_Description of the task:_
Could you set down exactly the lines in the records below between the line holding "(* ===== verification/DeadLetterFacts.v" and the line holding "(** What a [jsonb]", inclusive?

*** Data listing Section Begins ***

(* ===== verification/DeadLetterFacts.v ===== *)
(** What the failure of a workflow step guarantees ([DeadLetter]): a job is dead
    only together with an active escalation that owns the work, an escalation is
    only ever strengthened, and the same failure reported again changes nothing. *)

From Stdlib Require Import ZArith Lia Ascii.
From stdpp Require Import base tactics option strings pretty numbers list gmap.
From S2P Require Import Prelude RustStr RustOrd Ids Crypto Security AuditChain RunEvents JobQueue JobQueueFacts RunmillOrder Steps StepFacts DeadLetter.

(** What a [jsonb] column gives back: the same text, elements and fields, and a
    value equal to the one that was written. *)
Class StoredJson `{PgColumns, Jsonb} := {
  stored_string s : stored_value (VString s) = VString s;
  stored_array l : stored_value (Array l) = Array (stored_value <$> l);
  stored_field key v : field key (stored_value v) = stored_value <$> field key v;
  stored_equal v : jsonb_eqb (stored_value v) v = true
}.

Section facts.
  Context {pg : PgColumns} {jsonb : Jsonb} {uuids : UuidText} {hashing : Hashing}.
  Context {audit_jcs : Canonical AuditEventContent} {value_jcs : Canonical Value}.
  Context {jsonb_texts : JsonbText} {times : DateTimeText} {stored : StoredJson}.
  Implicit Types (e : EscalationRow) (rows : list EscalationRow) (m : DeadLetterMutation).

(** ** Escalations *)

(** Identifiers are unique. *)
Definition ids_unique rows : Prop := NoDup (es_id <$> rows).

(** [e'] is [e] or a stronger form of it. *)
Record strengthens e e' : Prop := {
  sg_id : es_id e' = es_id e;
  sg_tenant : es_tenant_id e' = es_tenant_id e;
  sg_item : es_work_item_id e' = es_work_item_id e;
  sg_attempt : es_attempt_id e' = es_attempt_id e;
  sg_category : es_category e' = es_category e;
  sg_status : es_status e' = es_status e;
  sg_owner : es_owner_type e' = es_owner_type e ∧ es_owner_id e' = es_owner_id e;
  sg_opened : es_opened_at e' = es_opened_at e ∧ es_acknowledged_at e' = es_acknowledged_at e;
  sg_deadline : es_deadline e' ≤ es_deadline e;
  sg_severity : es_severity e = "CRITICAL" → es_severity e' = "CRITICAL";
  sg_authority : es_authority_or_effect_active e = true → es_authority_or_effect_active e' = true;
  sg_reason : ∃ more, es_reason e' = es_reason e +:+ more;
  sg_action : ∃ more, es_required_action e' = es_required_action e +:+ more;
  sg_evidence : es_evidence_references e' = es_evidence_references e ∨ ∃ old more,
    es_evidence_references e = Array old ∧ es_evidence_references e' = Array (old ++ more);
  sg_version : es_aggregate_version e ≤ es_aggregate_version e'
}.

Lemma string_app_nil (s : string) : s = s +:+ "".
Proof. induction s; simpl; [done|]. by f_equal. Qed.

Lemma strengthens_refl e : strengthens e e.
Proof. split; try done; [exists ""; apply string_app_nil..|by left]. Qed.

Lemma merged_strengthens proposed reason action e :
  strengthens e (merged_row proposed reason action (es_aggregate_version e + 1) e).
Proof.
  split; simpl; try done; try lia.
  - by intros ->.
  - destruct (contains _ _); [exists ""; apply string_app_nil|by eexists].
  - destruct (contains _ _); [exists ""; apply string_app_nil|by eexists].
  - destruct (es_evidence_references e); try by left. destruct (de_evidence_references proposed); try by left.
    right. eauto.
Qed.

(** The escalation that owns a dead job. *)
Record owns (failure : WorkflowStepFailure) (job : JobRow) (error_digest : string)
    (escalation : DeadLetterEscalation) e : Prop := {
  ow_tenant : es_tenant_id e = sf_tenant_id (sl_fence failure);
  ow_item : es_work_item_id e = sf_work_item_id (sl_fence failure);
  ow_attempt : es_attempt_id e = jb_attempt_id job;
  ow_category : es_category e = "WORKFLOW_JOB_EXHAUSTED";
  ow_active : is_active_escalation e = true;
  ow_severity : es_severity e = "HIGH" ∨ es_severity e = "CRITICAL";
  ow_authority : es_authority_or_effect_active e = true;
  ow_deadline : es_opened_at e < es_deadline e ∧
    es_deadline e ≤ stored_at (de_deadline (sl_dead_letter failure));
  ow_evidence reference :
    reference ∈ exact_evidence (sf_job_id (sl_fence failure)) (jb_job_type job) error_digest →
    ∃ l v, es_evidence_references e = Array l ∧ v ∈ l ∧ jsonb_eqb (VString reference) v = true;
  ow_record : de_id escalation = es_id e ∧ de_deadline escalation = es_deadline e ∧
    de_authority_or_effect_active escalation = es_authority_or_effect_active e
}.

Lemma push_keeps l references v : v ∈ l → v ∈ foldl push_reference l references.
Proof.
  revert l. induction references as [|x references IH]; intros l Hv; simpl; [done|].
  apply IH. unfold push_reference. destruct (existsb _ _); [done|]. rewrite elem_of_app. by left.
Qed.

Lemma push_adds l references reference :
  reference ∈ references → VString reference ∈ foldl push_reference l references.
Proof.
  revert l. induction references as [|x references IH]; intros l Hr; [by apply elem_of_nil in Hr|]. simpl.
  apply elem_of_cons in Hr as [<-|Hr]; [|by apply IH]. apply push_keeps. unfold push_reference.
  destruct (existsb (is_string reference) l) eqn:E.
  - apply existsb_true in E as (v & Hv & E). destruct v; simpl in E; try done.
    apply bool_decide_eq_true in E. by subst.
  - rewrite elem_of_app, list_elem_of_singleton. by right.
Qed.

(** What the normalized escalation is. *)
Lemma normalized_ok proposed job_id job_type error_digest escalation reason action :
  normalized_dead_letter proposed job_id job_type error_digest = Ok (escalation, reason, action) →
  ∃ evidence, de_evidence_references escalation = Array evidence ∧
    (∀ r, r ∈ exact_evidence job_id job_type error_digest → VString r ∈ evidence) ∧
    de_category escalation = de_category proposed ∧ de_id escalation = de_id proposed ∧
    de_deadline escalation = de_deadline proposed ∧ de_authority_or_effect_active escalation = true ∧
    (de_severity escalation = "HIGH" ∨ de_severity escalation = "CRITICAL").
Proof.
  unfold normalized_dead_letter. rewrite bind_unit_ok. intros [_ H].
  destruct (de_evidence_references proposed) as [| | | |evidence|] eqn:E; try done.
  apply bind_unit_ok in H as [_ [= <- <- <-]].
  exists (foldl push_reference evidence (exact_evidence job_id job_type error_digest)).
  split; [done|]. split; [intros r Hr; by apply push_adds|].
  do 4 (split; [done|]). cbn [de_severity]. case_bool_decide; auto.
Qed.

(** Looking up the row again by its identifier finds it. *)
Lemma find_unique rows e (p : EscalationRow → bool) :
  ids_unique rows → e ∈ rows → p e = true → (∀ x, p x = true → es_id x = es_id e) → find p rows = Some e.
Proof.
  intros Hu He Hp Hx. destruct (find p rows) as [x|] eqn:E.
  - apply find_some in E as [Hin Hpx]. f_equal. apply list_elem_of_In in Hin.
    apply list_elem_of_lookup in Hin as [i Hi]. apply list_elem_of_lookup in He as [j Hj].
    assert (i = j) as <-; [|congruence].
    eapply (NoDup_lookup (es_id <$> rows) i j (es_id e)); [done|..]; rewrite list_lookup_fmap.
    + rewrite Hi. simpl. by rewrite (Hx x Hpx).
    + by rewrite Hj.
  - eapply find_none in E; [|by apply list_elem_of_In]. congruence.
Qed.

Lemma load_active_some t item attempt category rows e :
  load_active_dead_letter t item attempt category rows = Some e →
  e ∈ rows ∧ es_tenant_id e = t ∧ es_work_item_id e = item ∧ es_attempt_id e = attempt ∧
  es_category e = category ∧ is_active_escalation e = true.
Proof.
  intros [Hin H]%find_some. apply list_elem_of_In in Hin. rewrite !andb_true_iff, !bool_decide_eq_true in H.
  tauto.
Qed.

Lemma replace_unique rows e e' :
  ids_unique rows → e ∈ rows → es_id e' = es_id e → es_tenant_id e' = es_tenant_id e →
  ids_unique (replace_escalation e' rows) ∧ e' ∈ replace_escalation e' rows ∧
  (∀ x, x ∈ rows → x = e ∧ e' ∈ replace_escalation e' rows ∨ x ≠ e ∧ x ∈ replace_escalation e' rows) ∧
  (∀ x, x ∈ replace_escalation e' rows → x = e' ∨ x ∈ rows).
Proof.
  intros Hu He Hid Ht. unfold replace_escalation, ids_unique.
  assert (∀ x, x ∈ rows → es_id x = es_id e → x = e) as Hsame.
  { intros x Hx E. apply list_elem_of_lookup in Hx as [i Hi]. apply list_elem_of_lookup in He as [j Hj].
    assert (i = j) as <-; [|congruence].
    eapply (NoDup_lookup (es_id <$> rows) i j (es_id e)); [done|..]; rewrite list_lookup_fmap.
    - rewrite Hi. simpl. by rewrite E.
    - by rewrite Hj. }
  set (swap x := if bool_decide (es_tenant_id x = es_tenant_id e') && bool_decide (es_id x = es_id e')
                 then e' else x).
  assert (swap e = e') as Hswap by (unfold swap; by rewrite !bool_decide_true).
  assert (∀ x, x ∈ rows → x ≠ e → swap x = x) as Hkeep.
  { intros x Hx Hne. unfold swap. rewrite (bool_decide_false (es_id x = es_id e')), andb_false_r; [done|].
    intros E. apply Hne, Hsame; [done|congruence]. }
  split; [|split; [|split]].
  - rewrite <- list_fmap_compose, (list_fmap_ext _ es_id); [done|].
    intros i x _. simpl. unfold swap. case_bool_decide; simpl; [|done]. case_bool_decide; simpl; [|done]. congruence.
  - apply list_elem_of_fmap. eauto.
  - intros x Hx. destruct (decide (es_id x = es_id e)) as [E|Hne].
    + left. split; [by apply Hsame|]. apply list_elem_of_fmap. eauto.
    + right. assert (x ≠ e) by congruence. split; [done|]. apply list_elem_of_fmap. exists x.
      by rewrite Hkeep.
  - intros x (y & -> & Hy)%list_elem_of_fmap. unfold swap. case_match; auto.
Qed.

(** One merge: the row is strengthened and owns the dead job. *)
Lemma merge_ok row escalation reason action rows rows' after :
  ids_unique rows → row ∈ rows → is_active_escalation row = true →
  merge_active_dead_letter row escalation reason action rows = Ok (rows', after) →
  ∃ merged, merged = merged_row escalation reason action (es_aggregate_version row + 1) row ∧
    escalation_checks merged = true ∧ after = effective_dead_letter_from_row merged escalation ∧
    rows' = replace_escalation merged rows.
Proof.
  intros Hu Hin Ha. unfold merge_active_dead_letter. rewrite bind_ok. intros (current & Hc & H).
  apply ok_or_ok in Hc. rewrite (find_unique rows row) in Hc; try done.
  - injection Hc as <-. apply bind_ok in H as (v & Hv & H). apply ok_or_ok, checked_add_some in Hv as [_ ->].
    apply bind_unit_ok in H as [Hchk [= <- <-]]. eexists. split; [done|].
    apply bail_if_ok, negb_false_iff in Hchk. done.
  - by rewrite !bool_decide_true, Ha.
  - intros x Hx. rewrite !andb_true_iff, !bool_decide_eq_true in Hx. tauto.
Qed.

*** Data listing Section Ends ***
*** Data listing Section Begins ***

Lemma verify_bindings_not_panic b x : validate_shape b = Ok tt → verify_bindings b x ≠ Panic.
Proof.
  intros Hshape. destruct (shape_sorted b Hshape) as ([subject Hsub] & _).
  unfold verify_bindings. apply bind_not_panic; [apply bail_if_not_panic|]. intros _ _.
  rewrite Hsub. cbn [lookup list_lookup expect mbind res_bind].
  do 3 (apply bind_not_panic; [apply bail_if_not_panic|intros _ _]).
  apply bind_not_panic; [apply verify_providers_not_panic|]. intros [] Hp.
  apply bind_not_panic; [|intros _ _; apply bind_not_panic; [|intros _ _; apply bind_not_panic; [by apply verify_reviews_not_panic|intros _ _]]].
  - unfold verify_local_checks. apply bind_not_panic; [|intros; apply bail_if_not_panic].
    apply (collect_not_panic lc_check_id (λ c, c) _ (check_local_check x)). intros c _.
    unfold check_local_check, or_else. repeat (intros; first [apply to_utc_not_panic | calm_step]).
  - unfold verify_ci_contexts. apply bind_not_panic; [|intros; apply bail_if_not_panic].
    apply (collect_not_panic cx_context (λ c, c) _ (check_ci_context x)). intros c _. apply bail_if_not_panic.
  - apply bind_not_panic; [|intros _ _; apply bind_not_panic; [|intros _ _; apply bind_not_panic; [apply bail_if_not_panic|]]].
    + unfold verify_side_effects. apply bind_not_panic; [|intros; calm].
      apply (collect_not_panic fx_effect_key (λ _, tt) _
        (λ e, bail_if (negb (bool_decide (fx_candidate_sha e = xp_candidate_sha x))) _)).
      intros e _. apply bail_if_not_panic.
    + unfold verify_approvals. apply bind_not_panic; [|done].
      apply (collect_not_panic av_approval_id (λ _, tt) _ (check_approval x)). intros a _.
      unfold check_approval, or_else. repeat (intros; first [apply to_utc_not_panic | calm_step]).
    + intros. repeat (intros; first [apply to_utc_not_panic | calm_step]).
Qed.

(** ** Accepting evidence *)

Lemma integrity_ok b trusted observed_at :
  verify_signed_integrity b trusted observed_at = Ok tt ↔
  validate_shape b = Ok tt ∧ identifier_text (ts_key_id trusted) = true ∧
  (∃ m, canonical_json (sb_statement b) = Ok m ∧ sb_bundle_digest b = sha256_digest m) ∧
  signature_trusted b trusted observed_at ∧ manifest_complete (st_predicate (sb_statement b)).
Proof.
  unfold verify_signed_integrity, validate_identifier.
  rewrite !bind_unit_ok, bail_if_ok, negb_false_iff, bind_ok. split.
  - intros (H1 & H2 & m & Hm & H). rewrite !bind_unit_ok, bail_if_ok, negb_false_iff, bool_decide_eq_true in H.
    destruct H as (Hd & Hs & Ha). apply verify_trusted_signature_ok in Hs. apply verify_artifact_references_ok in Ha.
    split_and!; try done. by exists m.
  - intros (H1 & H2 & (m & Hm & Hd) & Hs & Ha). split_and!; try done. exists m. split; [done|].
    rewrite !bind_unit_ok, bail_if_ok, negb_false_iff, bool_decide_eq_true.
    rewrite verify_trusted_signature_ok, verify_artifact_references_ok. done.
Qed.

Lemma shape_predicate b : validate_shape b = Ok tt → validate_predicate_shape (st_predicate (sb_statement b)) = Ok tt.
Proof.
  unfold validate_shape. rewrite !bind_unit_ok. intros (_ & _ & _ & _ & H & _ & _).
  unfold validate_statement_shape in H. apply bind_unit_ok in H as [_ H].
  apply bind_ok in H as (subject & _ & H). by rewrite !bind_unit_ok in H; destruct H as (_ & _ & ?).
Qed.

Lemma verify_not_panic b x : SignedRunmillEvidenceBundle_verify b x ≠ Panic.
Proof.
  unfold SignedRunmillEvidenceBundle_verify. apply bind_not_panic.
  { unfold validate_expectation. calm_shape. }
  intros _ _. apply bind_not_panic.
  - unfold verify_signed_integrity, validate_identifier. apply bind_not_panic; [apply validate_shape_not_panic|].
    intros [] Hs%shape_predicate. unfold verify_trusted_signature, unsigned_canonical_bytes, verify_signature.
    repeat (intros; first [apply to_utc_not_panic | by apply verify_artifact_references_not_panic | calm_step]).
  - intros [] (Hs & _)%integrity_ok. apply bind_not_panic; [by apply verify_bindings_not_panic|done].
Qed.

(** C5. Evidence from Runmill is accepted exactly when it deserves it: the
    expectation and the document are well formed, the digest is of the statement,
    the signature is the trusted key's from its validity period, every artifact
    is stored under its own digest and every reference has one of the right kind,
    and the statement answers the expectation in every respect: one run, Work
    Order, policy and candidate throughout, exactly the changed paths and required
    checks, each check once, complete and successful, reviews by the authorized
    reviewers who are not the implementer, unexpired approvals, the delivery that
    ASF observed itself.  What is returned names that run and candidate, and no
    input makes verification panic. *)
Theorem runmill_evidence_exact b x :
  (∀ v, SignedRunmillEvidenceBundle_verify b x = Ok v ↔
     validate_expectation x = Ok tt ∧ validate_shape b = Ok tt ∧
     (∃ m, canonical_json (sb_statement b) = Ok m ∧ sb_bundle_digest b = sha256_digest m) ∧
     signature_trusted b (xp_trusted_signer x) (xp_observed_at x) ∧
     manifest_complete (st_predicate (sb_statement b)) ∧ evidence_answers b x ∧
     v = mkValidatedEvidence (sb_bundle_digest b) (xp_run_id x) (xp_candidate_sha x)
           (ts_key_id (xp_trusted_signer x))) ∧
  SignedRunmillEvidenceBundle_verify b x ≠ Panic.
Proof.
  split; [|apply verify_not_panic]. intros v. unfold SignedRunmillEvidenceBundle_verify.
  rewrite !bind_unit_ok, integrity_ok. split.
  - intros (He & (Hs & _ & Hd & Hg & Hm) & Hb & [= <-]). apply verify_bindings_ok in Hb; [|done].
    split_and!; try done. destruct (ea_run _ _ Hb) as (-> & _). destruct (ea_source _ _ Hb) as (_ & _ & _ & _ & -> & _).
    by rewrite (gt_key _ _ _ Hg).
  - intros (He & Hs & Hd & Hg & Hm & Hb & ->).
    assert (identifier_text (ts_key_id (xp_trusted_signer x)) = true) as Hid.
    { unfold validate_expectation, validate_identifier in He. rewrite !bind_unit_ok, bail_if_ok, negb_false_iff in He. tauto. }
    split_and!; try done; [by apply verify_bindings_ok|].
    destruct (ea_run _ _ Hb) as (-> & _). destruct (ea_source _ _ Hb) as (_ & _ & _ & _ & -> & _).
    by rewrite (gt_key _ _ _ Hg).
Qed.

*** Data listing Section Ends ***

_Written answer:_
(* ===== verification/DeadLetterFacts.v ===== *)
(** What the failure of a workflow step guarantees ([DeadLetter]): a job is dead
    only together with an active escalation that owns the work, an escalation is
    only ever strengthened, and the same failure reported again changes nothing. *)

From Stdlib Require Import ZArith Lia Ascii.
From stdpp Require Import base tactics option strings pretty numbers list gmap.
From S2P Require Import Prelude RustStr RustOrd Ids Crypto Security AuditChain RunEvents JobQueue JobQueueFacts RunmillOrder Steps StepFacts DeadLetter.

(** What a [jsonb] column gives back: the same text, elements and fields, and a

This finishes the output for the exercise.